#### [Data]
(** ** The files, the lists and the flash *)
Ltac closing_solve := intros; cbv zeta; repeat (apply _ || (intros ?; cbv zeta)).
#[local] Instance file_bytes_closing p i n : Respects closing (file_bytes (F := F) p i n).
Proof. unfold file_bytes. closing_solve. Qed.
#[local] Instance file_byte_closing p i : Respects closing (file_byte (F := F) p i).
Proof. unfold file_byte. closing_solve. Qed.
#[local] Instance file_length_closing p i : Respects closing (file_length (F := F) p i).
Proof. unfold file_length. closing_solve. Qed.
#[local] Instance transfer_closing i : Respects closing (transfer (F := F) i).
Proof. unfold transfer. closing_solve. Qed.
#[local] Instance put_transfer_closing i o : Respects closing (put_transfer (F := F) i o).
Proof. unfold put_transfer. closing_solve. Qed.
#[local] Instance file_of_closing i : Respects closing (file_of (F := F) i).
Proof. unfold file_of. closing_solve. Qed.
#[local] Instance free_file_closing i : Respects closing (free_file (F := F) i).
Proof. unfold free_file. closing_solve. Qed.
#[local] Instance mod_file_closing i f : Respects closing (mod_file (F := F) i f).
Proof. unfold mod_file. closing_solve. Qed.
#[local] Instance put_list_closing n v : Respects closing (put_list (F := F) n v).
Proof. unfold put_list. closing_solve. Qed.
#[local] Instance add_element_closing n e : Respects closing (add_element (F := F) n e).
Proof. unfold add_element. closing_solve. Qed.
#[local] Instance mod_ptrs_closing f : Respects closing (mod_ptrs (F := F) f).
Proof. unfold mod_ptrs. closing_solve. Qed.
#[local] Instance for_while_closing n f : (forall i, Respects closing (f i)) -> forall i, Respects closing (for_while (F := F) n i f).
Proof. intros H. induction n as [|n IH]; intros i; cbn [for_while]; closing_solve. Qed.
#[local] Instance mod_fl_closing (g : flash_st F -> flash_st F) : Respects closing (mod_fl (S := st) g).
Proof. unfold mod_fl. closing_solve. Qed.
#[local] Instance erase_command_closing a : Respects closing (erase_command (F := F) (S := st) a).
Proof. intros s r s'. unfold erase_command. destruct (sector_erase _ _). intros [= <- <-]. by apply closing_mb. Qed.
#[local] Instance program_command_closing a l : Respects closing (program_command (F := F) (S := st) a l).
Proof. intros s r s'. unfold program_command. destruct (page_program _ _ _). intros [= <- <-]. by apply closing_mb. Qed.
#[local] Instance erase_closing a n : Respects closing (bsp_flash_erase_partition (F := F) (S := st) a n).
Proof. unfold bsp_flash_erase_partition, erase_next, mflash_drv_erase_sector. closing_solve. Qed.
#[local] Instance write_page_bytes_closing a l i n : Respects closing (mflash_drv_write_page_bytes (F := F) (S := st) a l i n).
Proof. unfold mflash_drv_write_page_bytes, mflash_drv_write_page_internal. closing_solve. Qed.
#[local] Instance write_page_closing a l i : Respects closing (mflash_drv_write_page (F := F) (S := st) a l i).
Proof. unfold mflash_drv_write_page, mflash_drv_write_page_internal. closing_solve. Qed.
#[local] Instance write_buffer_closing a l n : Respects closing (bsp_flash_write_buffer (F := F) (S := st) a l n).
Proof. unfold bsp_flash_write_buffer, write_next. closing_solve. Qed.
#[local] Instance save_block_closing L v : Respects closing (save_block (F := F) (S := st) L v).
Proof. unfold save_block, set_offset, offset_of. closing_solve. Qed.
#[local] Instance fail_closing e : Respects closing (fail (F := F) e).
Proof. unfold fail. closing_solve. Qed.
#[local] Instance with_password_closing i (k : Mt unit) : Respects closing k -> Respects closing (with_password i k).
Proof. intros H. unfold with_password. closing_solve. Qed.
#[local] Instance rx_closes i : Respects closes (rx i).
Proof. mb_frame. Qed.
#[local] Instance bigpu16_closes i : Respects closes (GET_BIGPU16_DATA i).
Proof. mb_frame. Qed.
#[local] Instance message_closes : Respects closes message.
Proof. mb_frame. Qed.
#[local] Instance copy_request_closes n i : Respects closes (copy_request n i).
Proof. mb_frame. Qed.
#[local] Typeclasses Opaque file_bytes file_byte file_length transfer put_transfer file_of free_file mod_file
  put_list add_element mod_ptrs for_while mod_fl erase_command program_command bsp_flash_erase_partition
  mflash_drv_write_page_bytes mflash_drv_write_page bsp_flash_write_buffer save_block fail with_password rx
  GET_BIGPU16_DATA copy_request message.
(** The list comprehension of [collect_data]: the areas in the order of
    [area_prices.areas.items()], the prices of each in the order of
    [price_data.values]. *)
Definition json_body (area_prices : AreaPrices.t) : list WriteRecord.t :=
  flat_map
    (fun item : string * AreaValues.t =>
       let (area, price_data) := item in
       map (fun data : HourlyPrice.t =>
              WriteRecord.mk
                "nordpool_price"
                [("area", area)]
                (Datetime.isoformat (HourlyPrice.start data))
                [("price",
                  _convert_price_to_cents_with_vat24 (HourlyPrice.value data))])
           (AreaValues.values price_data))
    (AreaPrices.areas area_prices).

(* ================================================================== *)
(** ** Effects: the outside world, the trace, exceptions *)

Inductive pyres (A : Type) : Type :=
| Return (a : A)
| Raise (e : exn).

Arguments Return {A} a.
Arguments Raise {A} e.

(** What a finished validation means for the caller. *)
Definition of_vres {A : Type} (model : string) (r : vres A) : pyres A :=
  match r with
  | Valid a => Return a
  | Invalid es => Raise (ValidationError model es)
  | Raised e => Raise e
  end.
(** The complexity score on each path.  Every call returns an analysis whose
    [complexity_score] is at most 10.  On the fallback paths it is 7.5.  On
    the model path it is the score of the decoded reply (5 when the reply has
    none) when that is below 10, and 10 otherwise: [min(10, ...)] bounds the
    score from above only. *)
Theorem complexity_score_by_path (json_loads : string -> result value)
    (tracker : BusinessTracker.t) (post : result Response.t)
    (request : StoryRequest.t) :
  exists response tracker',
    analyze_story json_loads tracker post request = (Ok response, tracker')
    /\ (StoryAnalysis.complexity_score (AnalysisResponse.analysis response)
        <= 10)%Q
    /\ (AnalysisResponse.engine response = "fallback" ->
        StoryAnalysis.complexity_score (AnalysisResponse.analysis response)
        = 7.5%Q)
    /\ (AnalysisResponse.engine response = "llama_enhanced" ->
        exists m x,
          model_reply json_loads post m
          /\ Value.number (default (VNum 5) (m !! "complexity_score")) = Ok x
          /\ StoryAnalysis.complexity_score (AnalysisResponse.analysis response)
             = (if Qle_bool 10 x then 10 else x)%Q).
Proof.
  pose proof (analyze_story_outcome json_loads tracker post request) as O.
  destruct (fallback_analysis_valid (strip (StoryRequest.text request))
              (StoryRequest.industry request)) as (fb & V & S & _).
  inversion O as [ data a tracker' E D B N T R | a tracker' E B V' T R
                 | a C V' R ];
    eexists _, _; (split; [ reflexivity | ]); response_fields.
  - subst data.
    destruct (model_path_inv json_loads _ _ _ _ N) as (m & x & M & X & K & Sa & Q).
    split; [ rewrite Sa; apply capped_le_10 | ].
    split; [ discriminate | intros _ ]. eauto.
  - assert (a = fb) as -> by congruence.
    split; [ rewrite S; discriminate | ].
    split; [ intros _; exact S | discriminate ].
  - assert (a = fb) as -> by congruence.
    split; [ rewrite S; discriminate | ].
    split; [ intros _; exact S | discriminate ].
Qed.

#### [Exercise instructions]
Nothing but the lines from the one containing "split; [ discriminate" through the last line of the data above should be set down, word for word.

#### [Expected answer]
    split; [ discriminate | intros _ ]. eauto.
  - assert (a = fb) as -> by congruence.
    split; [ rewrite S; discriminate | ].
    split; [ intros _; exact S | discriminate ].
  - assert (a = fb) as -> by congruence.
    split; [ rewrite S; discriminate | ].
    split; [ intros _; exact S | discriminate ].
Qed.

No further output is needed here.